Rotary Position Embedding (RoPE) represents positions as rotations in 2D subspaces of the embedding. It uses Euler’s formula ($e^{i\theta} = \cos\theta + i\sin\theta$) to rotate query and key vectors based on their position. This elegant number-theoretic approach allows LLMs to generalize to longer sequences than they were trained on — a crucial capability.
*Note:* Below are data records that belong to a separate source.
(** * phenix [internal/mm]: the minimega client, embedded and verified

    A shallow embedding of [src/go/internal/mm/minimega.go]: the client
    that drives minimega through [mmcli] commands.  Functions of the Go
    file become programs in a small command monad ([Prog]) whose operations
    are the calls the Go code makes on [mmcli], on the package mutex
    [ccMu] and on the clock; a handler runs a program against a model of
    the controller and records every command issued. *)

From Stdlib Require Import ZArith Ascii String DecimalString.
From Stdlib Require Import Floats.SpecFloat.
From stdpp Require Import base option list strings gmap relations.

Local Open Scope Z_scope.

(** ** Go's [strings], [strconv] and [path/filepath] on byte strings *)

Module strings.

Definition HasPrefix (s prefix : string) : bool := String.prefix prefix s.

Definition HasSuffix (s suffix : string) : bool :=
  bool_decide (String.length suffix ≤ String.length s)%nat &&
  String.eqb
    (String.substring (String.length s - String.length suffix)
                      (String.length suffix) s)
    suffix.

(* if HasPrefix(s, prefix) { return s[len(prefix):] }; return s *)
Definition TrimPrefix (s prefix : string) : string :=
  if HasPrefix s prefix
  then String.substring (String.length prefix)
                        (String.length s - String.length prefix) s
  else s.

(* if HasSuffix(s, suffix) { return s[:len(s)-len(suffix)] }; return s *)
Definition TrimSuffix (s suffix : string) : string :=
  if HasSuffix s suffix
  then String.substring 0 (String.length s - String.length suffix) s
  else s.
$$\text{RoPE}(x_m, m) = x_m \cdot e^{im\theta} \quad \text{where } \theta_j = 10000^{-2j/d}$$

AI Connection

RoPE uses complex number rotations — Euler’s 18th-century formula — to tell modern LLMs where words are. Llama, Mistral, and many other models rely on this.

Culmination

The journey from prime numbers to position encoding reveals number theory’s hidden power: the “purest” mathematics became the most practical. Every text you send to an AI passes through layers of encoding — Unicode, tokenization, positional encoding — each rooted in centuries of number-theoretic insight.

The Number Theory Chain

$$\text{Primes} \to \text{Modular Arithmetic} \to \text{Hashing} \to \text{Huffman} \to \text{BPE} \to \text{RoPE}$$

Connections to Other Lectures

Lecture 1: Probability & Uncertainty — Shannon’s entropy is the theoretical limit for compression, connecting information theory to the Huffman and BPE encoding schemes in this lecture.
Lecture 9: Fourier Analysis — Sinusoidal positional encoding is a direct application of Fourier series; each position is decomposed into a sum of sine and cosine waves at different frequencies.
Lecture 2: Linear Algebra & Transformations — Embedding matrices convert tokens into vectors; the positional encodings from this lecture are added to those vectors before attention begins.